Et livre, là encore, des exemples : « Il a été jugé que la participation personnelle du salarié était établie lorsque l’huissier a noté la présence personnelle des grévistes sur les lieux de travail occupés, interdisant l’accès aux non-grévistes et les a individuellement interpellés, en vain, pour les sommer d’ouvrir les portails. »

« On a l’impression de les avoir inspirés, à la DGT ! », s’amuse Marion Layssac, syndicaliste Sud Chimie, et salariée chez Sanofi-Montpellier. Avec l’une de ses collègues du même syndicat, elle vient d’être sanctionnée d’un avertissement pour sa participation à un blocage, relevée par huissier.

Mediapart l’avait raconté début février : depuis la fin de la grève pour les salaires chez Sanofi, des dizaines de salarié·es sont ainsi visé·es par des avertissements ou des sanctions. Les plus graves, comme la menace d’un licenciement, concernent surtout des syndicalistes. Au Trait, en Seine-Maritime, deux cégétistes de l’entreprise sont sous le coup d’une procédure de licenciement pour faute lourde. L’inspection du travail doit se prononcer d’ici à début avril sur leurs cas.

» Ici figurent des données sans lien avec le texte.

(* ===== verification/Dialogs.v ===== *)
(** * The dialogues of the menus

    The screens of [Menu] wait for the operator: they draw on the text screen
    only, return or go on waiting, and never run into undefined behaviour.
    [waits] is the corresponding form of [wp], and [screen] the console
    invariant together with the geometry, which drawing does not change. *)

From S2P Require Import Prelude Machine Memory Vga Text Pci Keyboard NetDriver Network NetStack Checksum Menu.

(** ** Computations that may go on waiting *)

(** [m] returns with [Q], or is still waiting when the fuel is used up. *)
Definition waits {S A} (m : SM S A) (Q : A -> S -> Prop) (s : S) : Prop :=
  match m s with
  | inl e => e = NoReturn
  | inr (a, s') => Q a s'
  end.

Definition lingers {St A} (I : St -> Prop) (R : relation St) (m : SM St A) : Prop :=
  forall s, I s -> waits m (λ _ s', I s' /\ R s s') s.

Section waits_rules.
Context {S A B : Type}.
Implicit Types (m : SM S A) (s : S).

Lemma waits_wp m Q s : wp m Q s -> waits m Q s.
Proof. unfold wp, waits. by destruct (m s) as [|[]]. Qed.

Lemma wp_and m (P Q : A -> S -> Prop) s : wp m P s -> wp m Q s -> wp m (λ a s', P a s' /\ Q a s') s.
Proof. unfold wp. by destruct (m s) as [|[]]. Qed.

Lemma waits_bind (f : A -> SM S B) m Q s : waits m (λ a s', waits (f a) Q s') s -> waits (m ≫= f) Q s.
Proof. unfold waits, mbind, SM_bind. by destruct (m s) as [|[]]. Qed.

Lemma waits_mono m (P Q : A -> S -> Prop) s : waits m P s -> (forall a s', P a s' -> Q a s') -> waits m Q s.
Proof. unfold waits. destruct (m s) as [|[]]; auto. Qed.

End waits_rules.
(** A host bridge at device 0 and the card at device 3, on the only bus; the
    card has 32 ports, at 0xC000 to begin with. *)
Definition pc_config (tr : list event) (a : Z) : Z :=
  let dev := Z.land (Z.shiftr a 11) 31 in
  let func := Z.land (Z.shiftr a 8) 7 in
  let reg := Z.land a 252 in
  if negb (func =? 0) then 4294967295 else
  if dev =? 0 then if reg =? 0 then 0x12378086 else if reg =? 8 then 0x06000002 else 0
  else if dev =? 3 then
    if reg =? 0 then 0x20001022 else if reg =? 8 then 0x02000040 else
    if reg =? 16 then Z.lor (Z.land (default 0xC000 (config_written tr a)) 0xFFFFFFE0) 1 else 0
  else 4294967295.

(** The keyboard's answer to the command written last; [again] when a byte of
    it has been read. *)
Fixpoint pc_keyboard (again : bool) (tr : list event) : Z :=
  match tr with
  | EvIn 8 96 _ :: tr' => pc_keyboard true tr'
  | EvOut 8 100 170 :: _ => 85
  | EvOut 8 100 171 :: _ => 0
  | EvOut 8 96 255 :: _ => if again then 170 else 250
  | EvOut 8 96 _ :: _ => 250
  | _ :: tr' => pc_keyboard again tr'
  | [] => 0
  end.

#[local] Instance pc_env : Env | 0 := {|
  env_in := λ tr w p, if p =? 3320 then config_address tr else if p =? 3324 then pc_config tr (config_address tr)
                      else if p =? 100 then 1 else if p =? 96 then pc_keyboard false tr else 0;
  env_dma := λ _ m, release_all m;
  env_exec := λ _ _, None;
  env_fuel := 100
|}.

#[local] Instance pc_linker : Linker | 0 := {|
  last_byte := 917504; pcnet32_init_data := 98304; IDT := 65536; IDTR := 69632; default_int := 74565;
  default_irq_iret := λ n, 74752 + 16 * n
|}.

#[local] Instance pc_keyboard_ok : KeyboardOk.
Proof. refine {| kb_busy := λ _, 0%nat; kb_empty := λ _, 0%nat |}; try (cbn; lia); done. Defined.

#[local] Instance pc_card : CardOk bench_A bench_B.
Proof.
  split.
  - intros tr m. apply release_all_spec.
  - intros tr m i Hi. exists 0%nat. split; [cbn; lia|]. cbn [after_polls]. by apply release_all_spec.
Qed.

Definition pc_start : machine := set_m_pci (mkPci (replicate 64 zero_device) 0) blank.

Definition pc_device : pci_device :=
  mkPciDevice 0 3 0 0x2000 0x1022 0x020000 0x40 0 0 0
    (mkBar 1 0 0 1 0xC000 0xC01F 4294967295 :: replicate 5 zero_bar).

Lemma pc_scan : match power_up pc_start with
  | inr (_, s') => first_card known_card 0 (pci_devices (m_pci s')) = Some (1, pcnet32) /\ pci_devices (m_pci s') !! 1%nat = Some pc_device
  | inl _ => False
  end.
Proof. vm_compute. by split. Qed.

Lemma boot_reaches_menu_witness :
  exists s', c_start (H0 := eth_drivers) pc_start = (main_menu (H0 := eth_drivers) ;; halt NoReturn) s' /\
    poll_ok (H0 := eth_drivers) (R := pcnet32_receiver bench_A bench_B) pcnet32 s'.
Proof.
  apply (boot_reaches_menu (R := pcnet32_receiver bench_A bench_B) (O := pcnet32_opens bench_A bench_B) pcnet32 pc_start 1 pc_device).
  split; [cbn; lia|exact (zero_table_ok (mkPci [] 0))|reflexivity|split; [reflexivity|by repeat constructor]| |].
  - intros s' E. pose proof pc_scan as Hs. rewrite E in Hs. exact Hs.
  - split; [reflexivity|by exists pc_device, 0%nat, (mkBar 1 0 0 1 0xC000 0xC01F 4294967295)|reflexivity|reflexivity|done|by repeat constructor|].
    vm_compute. split_and!; [discriminate|reflexivity|by left].
Defined.

End Pc.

Eux aussi sont sanctionnés pour des blocages jugés illicites par leur direction.

« Cette note qui sort en plein mouvement social, c’est tout à fait fortuit, bien sûr », commentent en chœur les deux salariées montpelliéraines sanctionnées.

C’est improbable, ce qu’il raconte !
Un représentant CGT, à propos d’Olivier Dussopt

« Ce n’est pas une note à portée générale, c’est une note qui comporte des exemples précis pour permettre le licenciement de représentants du personnel ayant participé à un blocage, s’agace de son côté la CGT du ministère du travail. Ce document n’a pas de valeur contraignante mais c’est une tentative de manipulation, on ne peut pas le dire autrement. »

Dans son tweet, posté ce vendredi 24 mars en fin de matinée, le ministre du travail se défend en quelques lignes : « C’est une note interne mise à jour pour tenir compte des évolutions du droit. Elle a été diffusée en réponse aux nombreuses sollicitations de nos services par les employeurs et salariés dans cette période de mobilisation. Elle souligne que le droit de grève est garanti », écrit Olivier Dussopt.

« C’est improbable, ce qu’il raconte !, répond le représentant CGT du ministère. Dans nos services, je peux vous le dire, on n’a aucune sollicitation de ce genre.Vous imaginez un salarié poser ce genre de questions ? Quant aux employeurs, ils consultent d’abord leurs avocats, pas l’inspection du travail ! »

Interrogés plus en détail sur ces fameuses « sollicitations », sur leur nombre et leur contenu, les services d’Olivier Dussopt n’ont, malgré les relances, pas répondu.